Opening of the Fifth Seal

The Opening of the Fifth Seal
Artist El Greco
Year 1608–1614
Medium oil on canvas
Dimensions 224.8 cm × 199.4 cm (88.5 in × 78.5 in)
Location The Metropolitan Museum of Art, New York City

The Opening of the Fifth Seal (or The Fifth Seal of the Apocalypse or The Vision of Saint John) was painted in the last years of El Greco's life for a side-altar of the church of Saint John the Baptist outside the walls of Toledo. Before 1908 El Greco's painting was referred to as Profane Love. Cossio had doubts about the title and suggested the Opening of the Fifth Seal.[1] The Metropolitan Museum, where the painting is kept, comments: "the picture is unfinished and much damaged and abraded."[2]

Subject of the painting

The very subject is taken from the Book of Revelation (6:9-11), where the souls of persecuted martyrs cry out to God for justice upon their persecutors on Earth. The ecstatic figure of St. John dominates the canvas, while behind him naked souls writhe in a chaotic storm of emotion as they receive white robes of salvation.

The upper portion of the canvas appears to have been considerably cut down (it was destroyed in 1880). This lost upper portion may have resembled that of another altarpiece, the Concert of Angels, painted by El Greco for the same church, and also cut off. Many believed that the bottom section, which has been preserved, depicted profane love, while the missing upper part depicted divine love.[3]

Ownership(s)

In the 19th century, the painting was owned by Antonio Cánovas del Castillo, Prime Minister of Spain. Dissatisfied with the poor condition of the work, he had it "restored" around 1880. The restorers actually trimmed it by at least 175 centimetres (68.9 in), leaving John the Evangelist emphatically pointing nowhere. It was this strange quirk in composition that perhaps intrigued modern viewers the most and contributed to the painting's fame in modernist circles.

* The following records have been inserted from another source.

Lemma encode_ill_formed {A : Type} (s : string) (k : string -> Async A) :
  Js.isWellFormed s = false ->
  (or_throw URIError (Js.encodeURIComponent s) ≫= k) = throw URIError.
Proof. intros H. unfold Js.encodeURIComponent. now rewrite H. Qed.

End AsyncLaws.

(** ** The helpers, as functions of the replies *)

Lemma getCoordinates_ill_formed (w : World) (location : string) :
  Js.isWellFormed location = false -> getCoordinates w location = throw URIError.
Proof. intros H. unfold getCoordinates. now rewrite encode_ill_formed. Qed.

Lemma getCoordinates_normal (w : World) (location : string) (c : option Coordinates.t) :
  outcome (getCoordinates w location) = Normal c -> Js.isWellFormed location = true.
Proof.
  destruct (Js.isWellFormed location) eqn:H; [reflexivity|].
  now rewrite (getCoordinates_ill_formed w location H).
Qed.

Lemma getCoordinates_outcome (w : World) (location : string) :
  Js.isWellFormed location = true ->
  outcome (getCoordinates w location) =
  Normal (coordinates_of_reply (geocoding w (geocodeUrl w location))).
Proof.
  intros Hwf. unfold getCoordinates. rewrite (encode_well_formed _ _ Hwf).
  fold (geocodeUrl w location). cbn zeta.
  rewrite outcome_try_catch, outcome_bind, outcome_axios_get.
  destruct (geocoding w (geocodeUrl w location)) as [|response]; [reflexivity|].
  simpl. destruct (Geocoding.features response) as [|first rest]; [reflexivity|].
  simpl. destruct (Feature.coordinates first) as [lon lat]. reflexivity.
Qed.
(** Nearest integer, ties to even. *)
Definition round_half_even (q : Q) : Z :=
  let f := Qfloor q in
  match Qcompare (q - inject_Z f) (1 # 2) with
  | Lt => f
  | Gt => (f + 1)%Z
  | Eq => if Z.even f then f else (f + 1)%Z
  end.

(** [round(q, n)] with [scale = 10^n]. *)
Definition round_at (scale : positive) (q : Q) : Q :=
  Qmake (round_half_even (q * inject_Z (Zpos scale))) scale.

Definition round2 : Q -> Q := round_at 100.
Definition round3 : Q -> Q := round_at 1000.

(** A value is on the two-decimal grid when it is a whole number of
    hundredths. *)
Definition on_grid (scale : positive) (q : Q) : Prop :=
  exists n : Z, q == Qmake n scale.

(** [math.ceil] on a non-negative product, as a natural number. *)
Definition ceil_nat (q : Q) : nat := Z.to_nat (Qceiling q).

(** [value or default] / [dict.get(key, default)] on an optional number. *)
Definition numd (o : option Q) (d : Q) : Q :=
  match o with Some q => q | None => d end.

(* --------------------------------------------------------------------- *)
(** ** Strings *)
(* --------------------------------------------------------------------- *)

Definition is_upper_ascii (c : ascii) : bool :=
  let n := nat_of_ascii c in (65 <=? n)%nat && (n <=? 90)%nat.
Definition is_lower_ascii (c : ascii) : bool :=
  let n := nat_of_ascii c in (97 <=? n)%nat && (n <=? 122)%nat.
Definition is_digit_ascii (c : ascii) : bool :=
  let n := nat_of_ascii c in (48 <=? n)%nat && (n <=? 57)%nat.
Definition is_alpha_ascii (c : ascii) : bool :=
  is_upper_ascii c || is_lower_ascii c.
Definition is_alnum_ascii (c : ascii) : bool :=
  is_alpha_ascii c || is_digit_ascii c.
(** The characters [str.strip()] and [str.split()] treat as white space. *)
Definition is_space_ascii (c : ascii) : bool :=
  let n := nat_of_ascii c in
  ((9 <=? n)%nat && (n <=? 13)%nat) || ((28 <=? n)%nat && (n <=? 32)%nat).

Definition lower_ascii (c : ascii) : ascii :=
  if is_upper_ascii c then ascii_of_nat (nat_of_ascii c + 32) else c.
Definition upper_ascii (c : ascii) : ascii :=
  if is_lower_ascii c then ascii_of_nat (nat_of_ascii c - 32) else c.

Fixpoint map_string (f : ascii -> ascii) (s : string) : string :=
  match s with
  | EmptyString => EmptyString
  | String c r => String (f c) (map_string f r)
  end.

(** [s.lower()], [s.upper()] *)
Definition lower (s : string) : string := map_string lower_ascii s.
Definition upper (s : string) : string := map_string upper_ascii s.

Fixpoint existsb_string (p : ascii -> bool) (s : string) : bool :=
  match s with
  | EmptyString => false
  | String c r => p c || existsb_string p r
  end.

Fixpoint lstrip (s : string) : string :=
  match s with
  | EmptyString => EmptyString
  | String c r => if is_space_ascii c then lstrip r else s
  end.

Fixpoint string_rev_app (s acc : string) : string :=
  match s with
  | EmptyString => acc
  | String c r => string_rev_app r (String c acc)
  end.
Definition string_rev (s : string) : string := string_rev_app s EmptyString.

(** [s.strip()] *)
Definition strip (s : string) : string :=
  string_rev (lstrip (string_rev (lstrip s))).

(** [prefix in s] at the front, [needle in s] anywhere. *)
Fixpoint startswith (p s : string) : bool :=
  match p, s with
  | EmptyString, _ => true
  | String a p', String b s' => Ascii.eqb a b && startswith p' s'
  | String _ _, EmptyString => false
  end.

Fixpoint contains (needle s : string) : bool :=
  startswith needle s ||
  match s with
  | EmptyString => false
  | String _ r => contains needle r
  end.

Definition endswith (suffix s : string) : bool :=
  startswith (string_rev suffix) (string_rev s).

Definition mem_string (s : string) (l : list string) : bool :=
  existsb (String.eqb s) l.

(** [" ".join(parts)] *)
Fixpoint join (sep : string) (parts : list string) : string :=
  match parts with
  | [] => EmptyString
  | [p] => p
  | p :: rest => append p (append sep (join sep rest))
  end.

(** [filter(None, parts)] on optional strings: absent and empty ones go. *)
Definition truthy_str (o : option string) : bool :=
  match o with
  | Some s => negb (String.eqb s EmptyString)
  | None => false
  end.

Definition str_or (o : option string) (d : string) : string :=
  if truthy_str o then match o with Some s => s | None => d end else d.

(** [re.findall(r"[A-Za-z0-9]+", text)]: the maximal alphanumeric runs. *)
Fixpoint alnum_tokens_aux (s : string) (cur : string) : list string :=
  match s with
  | EmptyString =>
      if String.eqb cur EmptyString then [] else [string_rev cur]
  | String c r =>
      if is_alnum_ascii c then alnum_tokens_aux r (String c cur)
      else if String.eqb cur EmptyString then alnum_tokens_aux r EmptyString
      else string_rev cur :: alnum_tokens_aux r EmptyString
  end.
Definition alnum_tokens (s : string) : list string :=
  alnum_tokens_aux s EmptyString.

After Cánovas' death in 1897, the painting was sold for 1,000 pesetas to Ignacio Zuloaga, a painter who was instrumental in reviving European interest in El Greco. The painting may be seen in the background of his work Mis amigos, representing several notable members of the Generation of '98. Zuloaga is known to have demonstrated the painting to Pablo Picasso and Rainer Maria Rilke. He declared it as possessing a "visionary power" that made it a "precursor of modernism".[4] In 1956, the Zuloaga Museum sold this artwork to the Metropolitan Museum of Art in New York City, where it is on exhibit today.

Comparison with Les Demoiselles d'Avignon

Picasso's Les Demoiselles d'Avignon (1907, oil on canvas, 243.9 x 233.7 cm. (96.02 x 92.01 in), New York City, Museum of Modern Art)

It has been suggested that the Opening of the Fifth Seal served as an inspiration for the early Cubist works of Pablo Picasso, especially Les Demoiselles d'Avignon, which mirrors the expressionistic angularity of the painting. When Picasso was working on Les Demoiselles d'Avignon, he visited his friend Zuloaga in his studio in Paris and studied El Greco's Opening of the Fifth Seal.[5] The relation between Les Demoiselles d'Avignon and the Opening of the Fifth Seal was pinpointed in the early 1980s, when the stylistic similarities and the relationship between the motifs of both works were analysed.[6] Art historian Ron Johnson was the first to focus on the relationship between the two paintings. According to John Richardson, a British art historian, Les Demoiselles d'Avignon "turns out to have a few more answers to give once we realize that the painting owes at least as much to El Greco as Cézanne".[7]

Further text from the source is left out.